再エネを含めた省エネ効果を盛り込んだ影響はいかに!?
この2018年案の試算に問題はないか、前提条件を細かく見ていくと、太陽光発電の自家消費分を含める対策の、致命的な欠点が※印の注意書きの中に見つかった。
「※ ZEH 基準以上については再生可能エネルギーの導入に係る効果を含んだものとなっているが、エネルギー削減量を算定する際に、地球温暖化対策計画において別途再生可能エネルギーの導入による省エネ分と見込んでいるエネルギー量(原油換算5.94 万キロリットル)を減じている」
原油換算で5.94万キロリットル分が、再エネとダブルカウントとなるために除外されている。この「5.94万キロリットル」を発電量に置き換えると、
原油換算5.94万キロリットル=一次エネルギー換算2.3PJ=電力換算2.36億kWh
となる。
2030年のZEH戸数313万戸(戸建て227万戸、共同住宅86万戸)とすると、1戸当たり約75kWhを差し引いている計算だ。

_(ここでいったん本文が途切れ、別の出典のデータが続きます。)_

(** The rest of a string literal after its opening quote. *)
Fixpoint parse_chars (fuel : nat) (s : string) : option (string * string) :=
  match fuel with
  | O => None
  | S f =>
      let more (pre : string) (rest : string) :=
        match parse_chars f rest with Some (x, r) => Some (pre +:+ x, r) | None => None end in
      match s with
      | EmptyString => None
      | String a s1 =>
          if a ==? quote then Some (EmptyString, s1)
          else if byte_val a <? 32 then None
          else if a ==? "\"%char then
            match s1 with
            | EmptyString => None
            | String e s2 =>
                if (e ==? quote) || (e ==? "\"%char) || (e ==? "/"%char) then more (String e EmptyString) s2
                else if e ==? "b"%char then more (String "008"%char EmptyString) s2
                else if e ==? "f"%char then more (String "012"%char EmptyString) s2
                else if e ==? "n"%char then more (String "010"%char EmptyString) s2
                else if e ==? "r"%char then more (String "013"%char EmptyString) s2
                else if e ==? "t"%char then more (String "009"%char EmptyString) s2
                else if e ==? "u"%char then
                  match hex4 s2 with
                  | None => None
                  | Some (hi, s3) =>
                      if surrogate hi then
                        match s3 with
                        | String "\" (String "u" s4) =>
                            match hex4 s4 with
                            | Some (lo, s5) =>
                                if (hi <? 56320) && (56320 <=? lo) && (lo <? 57344)
                                then more (enc_rune ((hi - 55296) * 1024 + (lo - 56320) + 65536)) s5
                                else more replacement s3
                            | None => more replacement s3
                            end
                        | _ => more replacement s3
                        end
                      else more (enc_rune hi) s3
                  end
                else None
            end
          else if invalid_front s then more replacement s1
          else
            let w := snd (DecodeRune s) in
            more (String.substring 0 w s) (sdrop w s)
      end
  end.
(** ** Validation (types.go) *)

Definition request_validate (r : Request) : result abi_err unit :=
  reject (req_ABI r !=? Version) || negb (opaqueID (req_JobID r)) || negb (opaqueID (req_InvocationID r)) ||
         (128 <? slen (req_Action r)) || negb (actionID (req_Action r)) || negb (boundedObject (req_Parameters r))
    with ErrProtocol ;;
  Ok tt.

Definition present {A} (o : option A) : bool := match o with Some _ => true | None => false end.
Definition count_true (l : list bool) : Z := Z.of_nat (length (filter (fun b : bool => b = true) l)).

Definition validate_progress (p : Progress) : bool :=
  labelID (pr_Phase p) && negb (present (pr_Total p) && present (pr_TotalEstimated p)) &&
  match pr_Current p with
  | None => negb (present (pr_Total p)) && negb (present (pr_TotalEstimated p)) && (pr_Unit p ==? "")
  | Some c => labelID (pr_Unit p) && match pr_Total p with Some t => c <=? t | None => true end
  end.

Definition validate_result (r : Result) : bool :=
  match rs_Outcome r with
  | Succeeded => present (rs_Changed r) && boundedObject (rs_Value r)
  | Cancelled => negb (present (rs_Changed r)) && (rs_Value r ==? "")
  | _ => false
  end.

Definition validate_error (f : Failure) : bool :=
  ((fl_Outcome f ==? Failed) || (fl_Outcome f ==? Unknown)) && labelID (fl_Code f) && validMessage (fl_Message f).

Definition validate_truncated (seq : Z) (t : Truncated) : bool :=
  (tr_FromSeq t !=? 0) && (tr_FromSeq t <=? tr_ThroughSeq t) && (tr_ThroughSeq t !=? u64_max) &&
  (seq ==? u64_succ (tr_ThroughSeq t)).

Definition event_validate (e : AEvent) : result abi_err unit :=
  reject (ae_ABI e !=? Version) || negb (opaqueID (ae_JobID e)) || negb (opaqueID (ae_InvocationID e))
    with ErrProtocol ;;
  reject count_true [present (ae_Progress e); present (ae_Warning e); present (ae_Result e);
                     present (ae_Error e); present (ae_Truncated e)] !=? 1
    with ErrProtocol ;;
  let ok :=
    if ae_Type e ==? "progress" then match ae_Progress e with Some p => validate_progress p | None => false end
    else if ae_Type e ==? "warning" then
      match ae_Warning e with Some w => labelID (wn_Code w) && validMessage (wn_Message w) | None => false end
    else if ae_Type e ==? "result" then match ae_Result e with Some r => validate_result r | None => false end
    else if ae_Type e ==? "error" then match ae_Error e with Some f => validate_error f | None => false end
    else if ae_Type e ==? "truncated" then
      match ae_Truncated e with Some t => validate_truncated (ae_Seq e) t | None => false end
    else false in
  if ok then Ok tt else Err ErrProtocol.

(** ** Encoding a frame (codec.go) *)

(** The encoder compacts a [RawMessage]: white space outside strings goes, and
    the HTML characters and U+2028/U+2029 are escaped. *)
Fixpoint compact (skip : nat) (keep instr esc : bool) (s : string) : string :=
  match s with
  | EmptyString => EmptyString
  | String a s' =>
      match skip with
      | S k => if keep then String a (compact k keep instr esc s') else compact k keep instr esc s'
      | O =>
          let z := byte_val a in
          let instr' := if instr then (if esc then true else negb (a ==? quote)) else (a ==? quote) in
          let esc' := instr && negb esc && (a ==? "\"%char) in
          if negb instr && is_ws a then compact 0 true instr false s'
          else if (z =? 60) || (z =? 62) || (z =? 38) then "\u00" +:+ hex2 z +:+ compact 0 true instr' esc' s'
          else if fst (DecodeRune s) =? 8232 then "\u2028" +:+ compact 2 false instr' esc' s'
          else if fst (DecodeRune s) =? 8233 then "\u2029" +:+ compact 2 false instr' esc' s'
          else String a (compact 0 true instr' esc' s')
      end
  end.
Definition ledger_apply (st : ledgerState) (r : ledgerRecord) : result hc_err ledgerState :=
  reject (lr_SchemaVersion r !=? schemaVersion) || (lr_RecordedAt r ==? 0) || negb (digestPattern (lr_BindingDigest r))
    with HInvalid ;;
  match lr_Kind r with
  | recordIssued =>
      reject negb (digestPattern (lr_TokenDigest r)) || (lr_PlanJobID r ==? "") || (lr_PlanInvocationID r ==? "") ||
             (lr_Action r ==? "") || (lr_Actor r ==? "") || (lr_WorkspaceID r ==? "") ||
             negb (digestPattern (lr_ParametersDigest r)) || negb (digestPattern (lr_StateDigest r)) ||
             negb (digestPattern (lr_SummaryDigest r)) || negb (digestPattern (lr_ReleaseDigest r)) ||
             (lr_PlannedAt r ==? 0) || (lr_ExpiresAt r !=? lr_PlannedAt r + ConfirmationTTL)
        with HInvalid ;;
      reject present (token_entry st (lr_TokenDigest r)) ||
             match binding_entry st (lr_BindingDigest r) with
             | Some (_, e) => le_State e !=? stateExpired
             | None => false
             end
        with HConflict ;;
      let i := length (ls_entries st) in
      Ok (mkLedger (ls_entries st ++ [issued_entry r])
            (<[lr_TokenDigest r := i]> (ls_byToken st)) (<[lr_BindingDigest r := i]> (ls_byBinding st)))
  | recordConsumed =>
      match token_entry st (lr_TokenDigest r) with
      | Some (i, e) =>
          reject (le_BindingDigest e !=? lr_BindingDigest r) || (le_State e !=? stateIssued) ||
                 (lr_ApplyJobID r ==? "") || (lr_InvocationID r ==? "") with HInvalid ;;
          Ok (set_entry st i (entry_consumed e (lr_ApplyJobID r) (lr_InvocationID r)))
      | None => Err HInvalid
      end
  | recordClaimed =>
      match binding_entry st (lr_BindingDigest r) with
      | Some (i, e) =>
          reject (le_State e !=? stateConsumed) || (le_ApplyJobID e !=? lr_ApplyJobID r) ||
                 (le_InvocationID e !=? lr_InvocationID r) with HInvalid ;;
          Ok (set_entry st i (entry_with_State e stateClaimed))
      | None => Err HInvalid
      end
  | recordExpired =>
      match binding_entry st (lr_BindingDigest r) with
      | Some (i, e) =>
          reject le_State e !=? stateIssued with HInvalid ;;
          Ok (set_entry st i (entry_with_State e stateExpired))
      | None => Err HInvalid
      end
  | recordOther => Err HInvalid
  end.
(* ===== verification/HostConfirmationFacts.v ===== *)
(** * Package [internal/hostconfirmation]: what the ledger guarantees

    The replayed ledger is well formed, a token is consumed at most once, a
    binding is claimed at most once and only by the job that consumed it, and
    the issue, consume, claim sequence of a fresh binding succeeds. *)

From Stdlib Require Import Ascii.
From S2P Require Import Prelude GoText GoJson GoEncoding ActionAbi HostConfirmation.

(** ** Well-formed ledgers *)

(** Every entry is reachable from its token; every entry that has not expired
    is the current one of its binding; the indexes only hold addresses of
    entries with their key. *)
Record ledger_wf (st : ledgerState) : Prop := {
  lw_token t i : ls_byToken st !! t = Some i -> exists e, ls_entries st !! i = Some e /\ le_TokenDigest e = t;
  lw_binding b i : ls_byBinding st !! b = Some i -> exists e, ls_entries st !! i = Some e /\ le_BindingDigest e = b;
  lw_by_token i e : ls_entries st !! i = Some e -> ls_byToken st !! le_TokenDigest e = Some i;
  lw_current i e : ls_entries st !! i = Some e -> le_State e <> stateExpired ->
                   ls_byBinding st !! le_BindingDigest e = Some i
}.

Lemma token_entry_Some st t i e :
  token_entry st t = Some (i, e) <-> ls_byToken st !! t = Some i /\ ls_entries st !! i = Some e.
Proof.
  unfold token_entry. destruct (ls_byToken st !! t) as [j|]; cbn; [|naive_solver].
  destruct (ls_entries st !! j) eqn:E; cbn; naive_solver.
Qed.

Lemma binding_entry_Some st b i e :
  binding_entry st b = Some (i, e) <-> ls_byBinding st !! b = Some i /\ ls_entries st !! i = Some e.
Proof.
  unfold binding_entry. destruct (ls_byBinding st !! b) as [j|]; cbn; [|naive_solver].
  destruct (ls_entries st !! j) eqn:E; cbn; naive_solver.
Qed.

ZEHの一般的な太陽光発電出力を、戸建5kWh・共同住宅2kWhとすると、自家消費量は戸建(自家消費分約30%として試算)1800kWh、共同住宅(同40%で試算)960kWh。合計の自家消費量は、電力換算で46.8億kWhとなる。
そこから、ダブルカウントとして除外される2.36億kWh(原油換算5.94万キロリットル)を引くと44.4億kWh(原油換算114.5万キロリットル相当)のダブルカウントがまだ残っている計算となる。

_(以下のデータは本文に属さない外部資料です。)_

(* ===== verification/JobTypes.v ===== *)
(** * Package [internal/consolejobs]: data (types.go, errors.go, action.go,
    action_control.go, action_invocations.go)

    Jobs, events, the action state a job carries, the inputs of the store's
    operations and the principals of transaction-scoped jobs.  A Go value that
    is deep-copied by [cloneJob], [cloneEvent] or [cloneActionState] is a value
    of the model, so the copies need no counterpart.  A nil and an empty slice
    of warnings or retry keys encode and compare alike, and are both []; a nil
    map is [None], an empty map is [Some []]. *)

From Stdlib Require Import Ascii.
From S2P Require Import Prelude GoText GoJson GoEncoding ActionAbi HostConfirmation.

Definition JournalVersion : Z := 1.
Definition DefaultEventCapacity : Z := 1024.
Definition DefaultEventRetention : Z := 7 * 24 * hour_ns.
Definition DefaultMaxQueuedJobs : Z := 1024.
Definition DefaultMaxRunningJobs : Z := 32.
Definition DefaultLockTimeout : Z := 30 * ns_per_s.
Definition DefaultJournalCompactionThreshold : Z := 67108864.
Definition ActionJobKind : string := "action.invoke".
Definition ActionKeyRetention : Z := hour_ns.
Definition MaxActionRetryKeys : Z := 64.

(** ** Transaction principals *)

Inductive PrincipalKind := PrincipalBootstrap | PrincipalEnrollment | PrincipalOther (s : string).
#[export] Instance PrincipalKind_eq_dec : EqDecision PrincipalKind. Proof. solve_decision. Defined.

Definition principal_string (k : PrincipalKind) : string :=
  match k with PrincipalBootstrap => "bootstrap" | PrincipalEnrollment => "enrollment" | PrincipalOther s => s end.
Definition principal_of (s : string) : PrincipalKind :=
  if s ==? "bootstrap" then PrincipalBootstrap else if s ==? "enrollment" then PrincipalEnrollment else PrincipalOther s.

(** [^[A-Za-z0-9._-]{1,128}$] *)
Definition transactionPrincipalIDPattern (s : string) : bool :=
  (1 <=? slen s) && (slen s <=? 128) &&
  sall (fun c => alnum c || (c ==? "."%char) || (c ==? "_"%char) || (c ==? "-"%char)) s.

Definition TransactionPrincipal (kind : PrincipalKind) (transactionID : string) : option string :=
  if (kind !=? PrincipalBootstrap) && (kind !=? PrincipalEnrollment) then None
  else if negb (transactionPrincipalIDPattern transactionID) then None
  else Some (principal_string kind +:+ ":" +:+ transactionID).

Definition ParseTransactionPrincipal (value : string) : option (PrincipalKind * string) :=
  match CutAt ":"%char value with
  | None => None
  | Some (kindText, transactionID) =>
      if negb (transactionPrincipalIDPattern transactionID) then None
      else
        let kind := principal_of kindText in
        if (kind !=? PrincipalBootstrap) && (kind !=? PrincipalEnrollment) then None
        else Some (kind, transactionID)
  end.

(** ** Status *)

Inductive Status :=
  StatusQueued | StatusRunning | StatusSucceeded | StatusFailed | StatusCanceled | StatusInterrupted
| StatusOther (s : string).
#[export] Instance Status_eq_dec : EqDecision Status. Proof. solve_decision. Defined.

Definition status_string (s : Status) : string :=
  match s with
  | StatusQueued => "queued" | StatusRunning => "running" | StatusSucceeded => "succeeded"
  | StatusFailed => "failed" | StatusCanceled => "canceled" | StatusInterrupted => "interrupted"
  | StatusOther x => x
  end.

Definition status_valid (s : Status) : bool := match s with StatusOther _ => false | _ => true end.
Definition terminal (s : Status) : bool :=
  match s with
  | StatusSucceeded | StatusFailed | StatusCanceled | StatusInterrupted => true
  | _ => false
  end.

(** ** Jobs *)

Record JobError := mkJobError {
  er_Code : string;
  er_Message : string;
  er_Detail : option (list string) (* JobErrorDetail.Blocked *)
}.
#[export] Instance JobError_eq_dec : EqDecision JobError. Proof. solve_decision. Defined.

Inductive ActionConcurrency := ActionCoalesce | ActionReject | ActionQueue | ConcurrencyOther (s : string).
#[export] Instance ActionConcurrency_eq_dec : EqDecision ActionConcurrency. Proof. solve_decision. Defined.

Definition concurrency_string (c : ActionConcurrency) : string :=
  match c with
  | ActionCoalesce => "coalesce" | ActionReject => "reject" | ActionQueue => "queue" | ConcurrencyOther s => s
  end.

Record ActionRetryBinding := mkRetry { rb_Digest : string; rb_BoundAt : Z }.
#[export] Instance ActionRetryBinding_eq_dec : EqDecision ActionRetryBinding. Proof. solve_decision. Defined.

Record ActionInvocationPolicy := mkPolicy {
  ap_Concurrency : ActionConcurrency;
  ap_RequestDigest : string;
  ap_RetryKeys : list ActionRetryBinding
}.
#[export] Instance ActionInvocationPolicy_eq_dec : EqDecision ActionInvocationPolicy. Proof. solve_decision. Defined.

Record ActionCancellation := mkCancellation { ac_Actor : string; ac_RequestedAt : Z }.
#[export] Instance ActionCancellation_eq_dec : EqDecision ActionCancellation. Proof. solve_decision. Defined.

Record ActionState := mkAction {
  as_Cancellation : option ActionCancellation;
  as_ABI : string;
  as_Name : string;
  as_InvocationID : string;
  as_LastSeq : Z;
  as_Outcome : Outcome;
  as_Policy : option ActionInvocationPolicy
}.
#[export] Instance ActionState_eq_dec : EqDecision ActionState. Proof. solve_decision. Defined.

Record Job := mkJob {
  j_ID : string;
  j_Kind : string;
  j_WorkspaceID : string;
  j_Mutating : bool;
  j_Status : Status;
  j_CreatedBy : string;
  j_CreatedAt : Z;
  j_StartedAt : option Z;
  j_FinishedAt : option Z;
  j_Request : payload;
  j_Progress : Z;
  j_Warnings : list string;
  j_Result : payload;
  j_Error : option JobError;
  j_NeedsCompensationCheck : bool;
  j_Revision : Z;
  j_Action : option ActionState
}.
#[export] Instance Job_eq_dec : EqDecision Job. Proof. solve_decision. Defined.

Definition j_with_Status (j : Job) (v : Status) : Job :=
  mkJob (j_ID j) (j_Kind j) (j_WorkspaceID j) (j_Mutating j) v (j_CreatedBy j) (j_CreatedAt j) (j_StartedAt
    j) (j_FinishedAt j) (j_Request j) (j_Progress j) (j_Warnings j) (j_Result j) (j_Error j)
    (j_NeedsCompensationCheck j) (j_Revision j) (j_Action j).
Definition j_with_StartedAt (j : Job) (v : option Z) : Job :=
  mkJob (j_ID j) (j_Kind j) (j_WorkspaceID j) (j_Mutating j) (j_Status j) (j_CreatedBy j) (j_CreatedAt j) v
    (j_FinishedAt j) (j_Request j) (j_Progress j) (j_Warnings j) (j_Result j) (j_Error j)
    (j_NeedsCompensationCheck j) (j_Revision j) (j_Action j).
Definition j_with_FinishedAt (j : Job) (v : option Z) : Job :=
  mkJob (j_ID j) (j_Kind j) (j_WorkspaceID j) (j_Mutating j) (j_Status j) (j_CreatedBy j) (j_CreatedAt j)
    (j_StartedAt j) v (j_Request j) (j_Progress j) (j_Warnings j) (j_Result j) (j_Error j)
    (j_NeedsCompensationCheck j) (j_Revision j) (j_Action j).
Definition j_with_Request (j : Job) (v : payload) : Job :=
  mkJob (j_ID j) (j_Kind j) (j_WorkspaceID j) (j_Mutating j) (j_Status j) (j_CreatedBy j) (j_CreatedAt j)
    (j_StartedAt j) (j_FinishedAt j) v (j_Progress j) (j_Warnings j) (j_Result j) (j_Error j)
    (j_NeedsCompensationCheck j) (j_Revision j) (j_Action j).
Definition j_with_Progress (j : Job) (v : Z) : Job :=
  mkJob (j_ID j) (j_Kind j) (j_WorkspaceID j) (j_Mutating j) (j_Status j) (j_CreatedBy j) (j_CreatedAt j)
    (j_StartedAt j) (j_FinishedAt j) (j_Request j) v (j_Warnings j) (j_Result j) (j_Error j)
    (j_NeedsCompensationCheck j) (j_Revision j) (j_Action j).
Definition j_with_Warnings (j : Job) (v : list string) : Job :=
  mkJob (j_ID j) (j_Kind j) (j_WorkspaceID j) (j_Mutating j) (j_Status j) (j_CreatedBy j) (j_CreatedAt j)
    (j_StartedAt j) (j_FinishedAt j) (j_Request j) (j_Progress j) v (j_Result j) (j_Error j)
    (j_NeedsCompensationCheck j) (j_Revision j) (j_Action j).
Definition j_with_Result (j : Job) (v : payload) : Job :=
  mkJob (j_ID j) (j_Kind j) (j_WorkspaceID j) (j_Mutating j) (j_Status j) (j_CreatedBy j) (j_CreatedAt j)
    (j_StartedAt j) (j_FinishedAt j) (j_Request j) (j_Progress j) (j_Warnings j) v (j_Error j)
    (j_NeedsCompensationCheck j) (j_Revision j) (j_Action j).
Definition j_with_Error (j : Job) (v : option JobError) : Job :=
  mkJob (j_ID j) (j_Kind j) (j_WorkspaceID j) (j_Mutating j) (j_Status j) (j_CreatedBy j) (j_CreatedAt j)
    (j_StartedAt j) (j_FinishedAt j) (j_Request j) (j_Progress j) (j_Warnings j) (j_Result j) v
    (j_NeedsCompensationCheck j) (j_Revision j) (j_Action j).
Definition j_with_NeedsCompensationCheck (j : Job) (v : bool) : Job :=
  mkJob (j_ID j) (j_Kind j) (j_WorkspaceID j) (j_Mutating j) (j_Status j) (j_CreatedBy j) (j_CreatedAt j)
    (j_StartedAt j) (j_FinishedAt j) (j_Request j) (j_Progress j) (j_Warnings j) (j_Result j) (j_Error j) v
    (j_Revision j) (j_Action j).
Definition j_with_Revision (j : Job) (v : Z) : Job :=
  mkJob (j_ID j) (j_Kind j) (j_WorkspaceID j) (j_Mutating j) (j_Status j) (j_CreatedBy j) (j_CreatedAt j)
    (j_StartedAt j) (j_FinishedAt j) (j_Request j) (j_Progress j) (j_Warnings j) (j_Result j) (j_Error j)
    (j_NeedsCompensationCheck j) v (j_Action j).
Definition j_with_Action (j : Job) (v : option ActionState) : Job :=
  mkJob (j_ID j) (j_Kind j) (j_WorkspaceID j) (j_Mutating j) (j_Status j) (j_CreatedBy j) (j_CreatedAt j)
    (j_StartedAt j) (j_FinishedAt j) (j_Request j) (j_Progress j) (j_Warnings j) (j_Result j) (j_Error j)
    (j_NeedsCompensationCheck j) (j_Revision j) v.

Definition as_with_Cancellation (a : ActionState) (c : ActionCancellation) : ActionState :=
  mkAction (Some c) (as_ABI a) (as_Name a) (as_InvocationID a) (as_LastSeq a) (as_Outcome a) (as_Policy a).
Definition as_after (a : ActionState) (seq : Z) (o : Outcome) : ActionState :=
  mkAction (as_Cancellation a) (as_ABI a) (as_Name a) (as_InvocationID a) seq o (as_Policy a).
Definition as_with_Policy (a : ActionState) (p : option ActionInvocationPolicy) : ActionState :=
  mkAction (as_Cancellation a) (as_ABI a) (as_Name a) (as_InvocationID a) (as_LastSeq a) (as_Outcome a) p.
Definition ap_with_RetryKeys (p : ActionInvocationPolicy) (ks : list ActionRetryBinding) : ActionInvocationPolicy :=
  mkPolicy (ap_Concurrency p) (ap_RequestDigest p) ks.

(** The policy of a job's action, when it has both. *)
Definition job_policy (j : Job) : option (ActionState * ActionInvocationPolicy) :=
  a ← j_Action j; p ← as_Policy a; Some (a, p).

(** [Event]. *)
Record Event := mkEvent {
  ev_ID : Z;
  ev_JobID : string;
  ev_Timestamp : Z;
  ev_Kind : string;
  ev_Data : payload;
  ev_Action : option AEvent
}.
#[export] Instance Event_eq_dec : EqDecision Event. Proof. solve_decision. Defined.

(** ** Inputs and outputs of the operations *)

Record IdempotencyInput := mkIdem {
  ii_Principal : string; ii_Method : string; ii_CanonicalPath : string; ii_Key : string; ii_RequestDigest : string
}.
Record CreateSpec := mkSpec {
  cs_Kind : string; cs_WorkspaceID : string; cs_Mutating : bool; cs_Request : payload;
  cs_Idempotency : IdempotencyInput; cs_action : option ActionState
}.
Definition cs_with_Request (s : CreateSpec) (r : payload) : CreateSpec :=
  mkSpec (cs_Kind s) (cs_WorkspaceID s) (cs_Mutating s) r (cs_Idempotency s) (cs_action s).

Record CreateResult := mkCreateResult { cres_Job : Job; cres_Existing : bool }.

Inductive JobCommitOperation :=
  JobCommitCreate | JobCommitStart | JobCommitTransition | JobCommitActionJoin | JobCommitCancelRequest.
Record JobCommitIntent := mkIntent {
  in_Actor : string; in_Operation : JobCommitOperation; in_Previous : option Job; in_Next : Job;
  in_PlanJobID : string; in_ConfirmationDigest : string
}.

Record StepUpInput := mkStepUp {
  su_Token : string; su_SessionDigest : string; su_TargetID : string; su_StateDigest : string
}.
Record ConfirmationInput := mkConfirmation {
  ci_PlanJobID : string; ci_PlanKind : string; ci_Token : string; ci_Actor : string; ci_IdentitySource : string;
  ci_TransactionID : string; ci_Action : string; ci_WorkspaceID : string; ci_ConfigValidator : string;
  ci_PlanDigest : string; ci_StepUp : option StepUpInput
}.

Definition ConfirmationDigestRequestKey := "_confirmation_digest".
Definition ConfirmationPlanJobRequestKey := "_confirmation_plan_job_id".
Definition ConfirmationIdentitySourceRequestKey := "_confirmation_identity_source".
Definition ConfirmationTransactionRequestKey := "_confirmation_transaction_id".
Definition ConfirmationActionRequestKey := "_confirmation_action".
Definition StepUpDigestRequestKey := "_step_up_digest".

Record TransitionInput := mkTransition {
  ti_Progress : option Z; ti_Warnings : list string; ti_Result : payload; ti_Error : option JobError;
  ti_NeedsCompensationCheck : bool
}.
Record ProgressUpdate := mkProgressUpdate { pu_Progress : option Z; pu_Warnings : list string }.
Record EventInput := mkEventInput { ei_Kind : string; ei_Data : payload }.
Record ReplayOptions := mkReplay { ro_AfterID : option Z; ro_Limit : Z }.
Record EventPage := mkPage { pg_Events : list Event; pg_LatestID : Z; pg_PrunedThrough : Z }.
Record ActionEventPage := mkActionPage { apg_Events : list AEvent; apg_LatestSeq : Z; apg_Outcome : Outcome }.

(** ** Errors *)

(** The sentinel errors a caller can test for with [errors.Is], the structured
    errors with their fields; [EInternal] is any error without a sentinel. *)
Inductive job_err :=
| EUnavailable | EExecutionRetained | EInvalid | ENotFound | EConflict
| EIdempotencyConflict (existing : string)
| EEventGap (job : string) (after pruned oldest latest : Z)
| EWorkspaceBusy (workspace running : string)
| ECompensationRequired (workspace : string) (jobs : list string)
| ECapacity (resource : string) (limit current : Z)
| EConfirmationInvalid | EConfirmationConsumed | EStepUpInvalid | EStepUpConsumed
| EActionExecutionBlocked (jobs : list string)
| EActionInFlight (existing : string) (policy : ActionConcurrency)
| EHost (e : hc_err)
| EObserver
| EInternal.
#[export] Instance job_err_eq_dec : EqDecision job_err. Proof. solve_decision. Defined.

(** ** Options *)

Record Options := mkOptions {
  op_EventCapacity : Z;
  op_EventRetention : Z;
  op_MaxQueuedJobs : Z;
  op_MaxRunningJobs : Z;
  op_LockTimeout : Z;
  op_JournalCompactionThreshold : Z
}.

Definition or_default (v d : Z) : Z := if v =? 0 then d else v.

Definition withDefaults (o : Options) : result job_err Options :=
  reject (op_EventCapacity o <? 0) || (op_EventRetention o <? 0) || (op_MaxQueuedJobs o <? 0) ||
         (op_MaxRunningJobs o <? 0) || (op_LockTimeout o <? 0) || (op_JournalCompactionThreshold o <? 0) with EInvalid ;;
  Ok (mkOptions (or_default (op_EventCapacity o) DefaultEventCapacity)
        (or_default (op_EventRetention o) DefaultEventRetention)
        (or_default (op_MaxQueuedJobs o) DefaultMaxQueuedJobs)
        (or_default (op_MaxRunningJobs o) DefaultMaxRunningJobs)
        (or_default (op_LockTimeout o) DefaultLockTimeout)
        (or_default (op_JournalCompactionThreshold o) DefaultJournalCompactionThreshold)).

Definition DigestRequest (body : string) : string := sha256_hex body.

455.6万キロリットルから114.5万キロリットルを引くと338万キロリットル。目標値である356.7万キロリットルを15.6万キロリットル下回り、目標未達である。2020年の省エネ基準適合義務化の見送りの根拠自体が間違っていた可能性は高く、省庁間の連携不足による「縦割り行政の弊害ここに極まる」といった状況だ。
このように、現行の住宅・建築物の温暖化対策は、深刻な問題を抱えていたが、現在作成中の2030年NDC46%用の温暖化対策案には、省庁間でしっかりと連携された、バックキャスティング手法による良案となる事を期待したい。